The air feels different back here. Colder. Thicker. Like the temperature has dropped ten degrees in the space of a few feet. I wrap my arms around myself and keep walking, each step heavier than the last, my pulse loud in my ears.

And then I hear it.

A sound. Small. Behind me.

I spin round, my heart lurching into my throat. The path stretches back around the house, empty. Just mud and fence and the corner I came round moments ago. Nothing there. No one there.

But I could have sworn…

I hold my breath. Listen.

Silence. Just the distant hum of traffic from the main road. The rustle of leaves in someone’s garden. Normal sounds.

Except nothing feels safe any more.

I turn back towards the boarded window, moving faster now.

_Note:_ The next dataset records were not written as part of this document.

(* ===== verification/SerializeProps.v ===== *)
(** * The spec blob is read back as it was written

    Every part's reader reads what its writer wrote, and fails on any proper
    prefix of it ([codec]); both compose, so that a whole program is read back
    and a truncated blob never yields one. *)
From S2P Require Import Prelude Bits Types Exprs Registers Program Sorting Encoding Serialize.
From Stdlib Require Import Ascii.
Local Open Scope Z_scope.

(** ** Codecs *)

Definition parses {A} (m : R A) (bytes : list Z) (x : A) : Prop :=
  forall rest, m (MkReader (bytes ++ rest) false) = Some (x, MkReader rest false).

(** On a proper prefix the reader does not end without having failed. *)
Definition cut {A} (m : R A) (bytes : list Z) : Prop :=
  forall front back, bytes = front ++ back -> back <> [] ->
  forall y r, m (MkReader front false) = Some (y, r) -> readFailed r = true.

Record codec {A} (m : R A) (bytes : list Z) (x : A) : Prop := { codec_parses : parses m bytes x; codec_cut : cut m bytes }.

(** A failure is not forgotten. *)
Definition stuck {A} (m : R A) : Prop :=
  forall r y r', readFailed r = true -> m r = Some (y, r') -> readFailed r' = true.

Create HintDb codec.

Lemma R_bind_Some {A B} (m : R A) (k : A -> R B) r y r' :
  (m ≫= k) r = Some (y, r') -> exists x r1, m r = Some (x, r1) /\ k x r1 = Some (y, r').
Proof. unfold mbind, R_bind. destruct (m r) as [[x r1]|]; [eauto|done]. Qed.

Lemma stuck_ret {A} (x : A) : stuck (mret x).
Proof. by intros r y r' Hr [= _ <-]. Qed.
Lemma stuck_bind {A B} (m : R A) (k : A -> R B) : stuck m -> (forall x, stuck (k x)) -> stuck (m ≫= k).
Proof. intros Hm Hk r y r' Hr (x & r1 & H1 & H2)%R_bind_Some. eapply Hk, H2. by eapply Hm, H1. Qed.
Lemma stuck_inFailed : stuck inFailed.
Proof. by intros r y r' Hr [= _ <-]. Qed.
Lemma stuck_bytesLeft : stuck bytesLeft.
Proof. by intros r y r' Hr [= _ <-]. Qed.
Lemma stuck_setFailed : stuck setFailed.
Proof. by intros r y r' Hr [= _ <-]. Qed.
Lemma stuck_asserted {A} (x : option A) : stuck (asserted x).
Proof. destruct x; [by intros r y r' Hr [= _ <-]|done]. Qed.
Lemma stuck_read8 : stuck read8.
Proof. intros r y r' Hr H. unfold read8 in H. destruct (remaining r); by injection H as _ <-. Qed.
#[export] Hint Resolve stuck_ret stuck_bind stuck_inFailed stuck_bytesLeft stuck_setFailed stuck_asserted stuck_read8 : codec.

The need to see has become something else – the need to get this over with, face whatever’s waiting so I can stop imagining it.

My legs feel weak, disconnected from the rest of me.

My hands won’t stop shaking no matter how tightly I grip them together.

The boarded window comes into view. The plywood is still intact, nails still driven deep into the frame. But there’s something on it now. Something that wasn’t there when I left.

Writing.

Red paint – or something that looks like paint – smeared across the boards in uneven letters. The handwriting is crude, childish almost, like someone writing with their non-dominant hand or in the dark… or both.